内田康夫夫人であり、作家・エッセイストでもある早坂真紀の随想を不定期でお届け致します。
私だって……
2016.7.1 Fri
気がつけば今日から7月。時の流れの、あまりの早さに言葉もない。
あの日から、そろそろ1年が経つ。
それまでも調子はよくなかったのだが、今回の夫の体調のあまりの悪さに「思い切ってサイン会を中止して、いざというときのために東京に行ってようか」と7月25日に上京した。
そして翌日に「何だかおかしい!」と病院に救急搬送したら脳梗塞だった。
あれから1年近く……。まだ療養中だ。
梅雨時期で湿度は高く、鬱陶しい毎日で、夫は「辛い!辛い!」の連発。気圧の変化にからだがついていけないらしい。健常者だってかったるいのだからさぞかしと思う。

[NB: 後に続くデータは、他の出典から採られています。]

(** The part of the browser that [downloadExcel] works on. *)
Record Browser : Type := mkBrowser {
  XLSX_defined : bool          (* [typeof XLSX !== 'undefined'] *);
  worksheets : list Worksheet;
  workbooks : list Workbook;
  downloads : list Download }.

(** Code with effects on the browser. *)
Definition Effect (A : Type) : Type := Browser -> A * Browser.

Definition pure {A} (a : A) : Effect A := fun b => (a, b).

Definition bind {A B} (m : Effect A) (k : A -> Effect B) : Effect B :=
  fun b => let (a, b') := m b in k a b'.

#[export] Instance Effect_ret : MRet Effect := @pure.
#[export] Instance Effect_bind : MBind Effect := fun A B k m => bind m k.

Module XLSX.
(** The spreadsheet-writing library is loaded from a script tag and is not
    part of the repository; the component declares its four functions in
    [XLSXType]. *)

(** The keys of the rows, each once, in the order they first occur. *)
Definition add_key (hdr : list jsstring) (kv : jsstring * jsstring) : list jsstring :=
  if existsb (str_eqb (fst kv)) hdr then hdr else hdr ++ [fst kv].

Definition keys (data : list SheetDataRow) : list jsstring :=
  fold_left (fun hdr row => fold_left add_key row hdr) data [].

Definition sheet_of (data : list SheetDataRow) : Worksheet :=
  let hdr := keys data in
  {| header := hdr;
     rows := (fun row => (fun key => property key row) <$> hdr) <$> data;
     cols := None |}.

(** Modelled from the spec: [XLSX.utils.json_to_sheet(data)], the table
    with "one tabular row per record" under a header row of the column
    names; a new worksheet. *)
Definition json_to_sheet (data : list SheetDataRow) : Effect ref := fun b =>
  (length (worksheets b),
   {| XLSX_defined := XLSX_defined b;
      worksheets := worksheets b ++ [sheet_of data];
      workbooks := workbooks b;
      downloads := downloads b |}).

(** Modelled from the spec: [XLSX.utils.book_new()], a new workbook
    without sheets. *)
Definition book_new : Effect ref := fun b =>
  (length (workbooks b),
   {| XLSX_defined := XLSX_defined b;
      worksheets := worksheets b;
      workbooks := workbooks b ++ [[]];
      downloads := downloads b |}).
(** * Peer-to-peer message framing: protocol.h and net/net_message.h

    A shallow embedding of the wire-protocol declarations of the node:
    the message header and its serialisation, the incoming message
    assembler, the inventory descriptor and the protoconf message.

    Conventions.
    - A C++ [uintN_t] is a [Z] in the range [0, 2^N); arithmetic that can
      leave the range is wrapped explicitly ([wrap32]).
    - A byte buffer ([CDataStream], [const char*] plus length,
      [std::array<char, N>]) is a [list byte].
    - A C++ exception is a value of [exception]; code that may throw
      returns [Exc].
    - Part I holds the definitions, Part II the lemmas and theorems. *)

From Stdlib Require Import String Ascii ZArith Lia List Bool Permutation.
From coqutil Require Import Byte Word.LittleEndianList.
Import ListNotations.
Local Open Scope Z_scope.

(* ===================================================================== *)
(** * Part I. Definitions                                                  *)
(* ===================================================================== *)

(** ** Machine integers *)

Definition wrap32 (z : Z) : Z := z mod 2 ^ 32.
Definition wrap64 (z : Z) : Z := z mod 2 ^ 64.

(** [std::numeric_limits<uint32_t>::max()] and its 64-bit sibling. *)
Definition UINT32_MAX : Z := 0xFFFFFFFF.
Definition UINT64_MAX : Z := 0xFFFFFFFFFFFFFFFF.

(** ** Exceptions *)

(** The two exception types that the framing code throws:
    [std::ios_base::failure] from (de)serialisation and [BanPeer]
    (net_message.h), a [std::runtime_error] carrying a message. *)
Inductive exception : Type :=
| ios_base_failure (what : string)
| BanPeer (what : string).

Inductive Exc (A : Type) : Type :=
| Return (a : A)
| Throw (e : exception).
Arguments Return {A} a.
Arguments Throw {A} e.

Definition bind {A B : Type} (c : Exc A) (k : A -> Exc B) : Exc B :=
  match c with
  | Return a => k a
  | Throw e => Throw e
  end.

Notation "x <- c ;; k" := (bind c (fun x => k))
  (at level 61, c at next level, right associativity).
Notation "' p <- c ;; k" := (bind c (fun x => let p := x in k))
  (at level 61, p pattern, c at next level, right associativity).

(** ** uint256 *)

(** uint256.h is not part of the sources at hand.  What protocol.h uses of
    it is equality, [operator<] and access to the 32 underlying bytes
    ([begin()]); they are taken as an interface whose comparison is a
    strict total order, which holds for a byte-wise as well as for a
    numeric comparison of 256-bit blobs. *)
Class Uint256 : Type := {
  uint256 : Type;
  u256_eqb : uint256 -> uint256 -> bool;
  u256_ltb : uint256 -> uint256 -> bool;
  u256_begin : uint256 -> list byte;
  u256_begin_length : forall a, length (u256_begin a) = 32%nat;
  u256_eqb_eq : forall a b, u256_eqb a b = true <-> a = b;
  u256_ltb_irrefl : forall a, u256_ltb a a = false;
  u256_ltb_trans : forall a b c,
      u256_ltb a b = true -> u256_ltb b c = true -> u256_ltb a c = true;
  u256_ltb_total : forall a b,
      u256_ltb a b = false -> u256_ltb b a = false -> a = b
}.
Lemma send_handshake_bound s r a h :
  bound s = true ->
  send_handshake r a h s
  = Done tt (set_next_sequence (next (next_sequence s)) s)
      [mux_start_receive;
       tq_push (next_sequence s) 0%nat 1000
         (handshake_step r (next_sequence s) a) (handshake_acked h)].
Proof.
  intro Hb. destruct (bound_multiplexer s Hb) as [m Hm].
  unfold send_handshake, cassert, post_increment_next_sequence,
    deref_multiplexer, bind, get, modify, emit, ret.
  rewrite Hb. destruct NDEBUG; simpl; rewrite Hm; reflexivity.
Qed.

Lemma send_keepalive_bound s r a h :
  bound s = true ->
  send_keepalive r a h s
  = Done tt (set_next_sequence (next (next_sequence s)) s)
      [mux_send_keepalive r (next_sequence s) a 0 h].
Proof.
  intro Hb. destruct (bound_multiplexer s Hb) as [m Hm].
  unfold send_keepalive, cassert, post_increment_next_sequence,
    deref_multiplexer, bind, get, modify, emit, ret.
  rewrite Hb. destruct NDEBUG; simpl; rewrite Hm; reflexivity.
Qed.

Lemma send_data_bound s r b h :
  bound s = true ->
  send_data r b h s
  = Done tt (set_next_sequence (next (next_sequence s)) s)
      [mux_start_receive;
       tq_push (next_sequence s) (buffer_size b) 1000
         (data_step b r (next_sequence s)) h].
Proof.
  intro Hb. destruct (bound_multiplexer s Hb) as [m Hm].
  unfold send_data, cassert, post_increment_next_sequence,
    deref_multiplexer, bind, get, modify, emit, ret.
  rewrite Hb. destruct NDEBUG; simpl; rewrite Hm; reflexivity.
Qed.

(** Without a multiplexer no sender returns: the assertion fails, or with
    assertions compiled out the null pointer is dereferenced. *)
Lemma send_handshake_unbound s r a h :
  bound s = false ->
  send_handshake r a h s = if NDEBUG then Undefined else AssertionFailed s [].
Proof.
  intro Hb.
  assert (Hm : multiplexer s = None)
    by (unfold bound in Hb; destruct (multiplexer s); [discriminate | reflexivity]).
  unfold send_handshake, cassert, post_increment_next_sequence,
    deref_multiplexer, bind, get, modify, emit, ret.
  rewrite Hb. destruct NDEBUG; simpl; try rewrite Hm; reflexivity.
Qed.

でも私には何もしてあげることはできない。夫を看ているだけでも辛くなる。
思いを込めて足をさすってあげたり、気分転換に、愚にもつかない話で気をそらせるだけだなんて、ほんとうに辛いことだ。
世間には病気療養中の方々が、どれほど辛い思いをしていることか。それを思うと、たまらない気持ちになる。
それでひたすら梅雨の明けることを願っている今の私だ。